Caverly sah seinen Schiffskameraden kühl an, ohne den Berg auch nur eines Blickes zu würdigen.
»Wir haben mit knapper Not einen Zusammenstoß vermieden,« fuhr Rudd fort, einigermaßen verwirrt durch die Ungezogenheit des anderen.
»So?« sagte der grünsichtige Caverly. »Hm.«
Rudd sah, innerlich erheitert, diesem komischen Kauz nach, der nach vorne zum Fockmast vorschlenkerte; dort stand Menon an der Reling und gab Anweisungen zum Stauen einer Grundtalje. Als die Leute ihre Arbeit getan und sich entfernt hatten, machte Caverly sich an den ersten Offizier heran und nahm ihn beim Arm.
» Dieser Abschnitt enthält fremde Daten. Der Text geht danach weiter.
Lemma xmax_wf_ok h add : hints_ok h -> delete_bad h -> xmax_wf h -> xact_current add = true ->
  xmax_ok (t_xmax h) (t_infomask h) add.
Proof.
  intros Hh Hbad [Hm Hsg] Hc. constructor; [done|]. fold (bit h 11) (bit h 12) (bit h 10) (is_multi h) (only_locked h).
  intros E11 Em. destruct (Hsg E11 Em) as [Hv H10]. apply current_in_progress in Hc. unfold delete_bad in Hbad.
  split_and!; [done| |].
  - intros E10. split; [auto|]. intros Ea. rewrite (deleter_single h Em (H10 E10)) in Hbad. destruct Hbad as [Hb _]. rewrite Ea in Hb. congruence.
  - intros _ Ea. destruct (only_locked h) eqn:El; [done|]. rewrite (deleter_single h Em El) in Hbad. destruct Hbad as [Hb _]. rewrite Ea in Hb. congruence.
Qed.

Lemma xmax_wf_holders h mask2 : xmax_wf h ->
  exists old, holders current_view (t_xmax h) (t_infomask h) mask2 = Ret old.
Proof.
  intros [Hm _]. unfold holders. destruct (Z.testbit (t_infomask h) 11) eqn:E11; [by eexists|].
  destruct (Z.testbit (t_infomask h) 12) eqn:E12; [|by destruct (single_status _ _); eexists].
  destruct (HEAP_LOCKED_UPGRADED _) eqn:Eu; [by eexists|]. destruct (Hm E11 E12) as [_ Hl].
  destruct (Hl Eu) as (_ & l & El & _). by exists l.
Qed.
End Holding.

(** ** Stamping *)

(** Flags outside of those about xmax do not matter. *)
Lemma land_xmax_bits mask b : Z.land HEAP_XMAX_BITS b = b -> Z.land mask b = Z.land (Z.land mask HEAP_XMAX_BITS) b.
Proof. intros E. by rewrite <- Z.land_assoc, E. Qed.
Sie wechselten ein paar Worte, die Rudd nicht verstehen konnte. Aber das merkwürdig freundschaftliche Gebaren der beiden, im Verein mit dem, was er von dem unangenehmen Herrn Menon schon gesehen hatte, brachte ihn zu dem Entschluß, unverzüglich Dr. Barlow aufzusuchen und ihm über das Gespräch, das er kurz vor dem Einsetzen des Sturmes belauscht hatte, genau Bericht zu erstatten.
Dr. Barlow klopfte Rudd beschwichtigend auf die Schulter. »Hören Sie mal, mein Lieber, phantasieren Sie da nicht einen Roman zusammen. Die Leute, die wir an Bord haben, sind ausgesuchtes Material. Sie sind gut bezahlt und gut beköstigt. Sie haben alle Ursache, zufrieden zu sein. Machen wir uns also keine Sorgen, weil wir einen seekranken Schwächling unter uns haben, und einen Burschen, der wie ein Seeräuber aussieht.«
Rudd wollte das nicht recht einleuchten. »Vielleicht haben Sie recht, Doktor,« sagte er unsicher. »Aber – na, ich weiß nicht.«
Er sollte es früher wissen, als er dachte.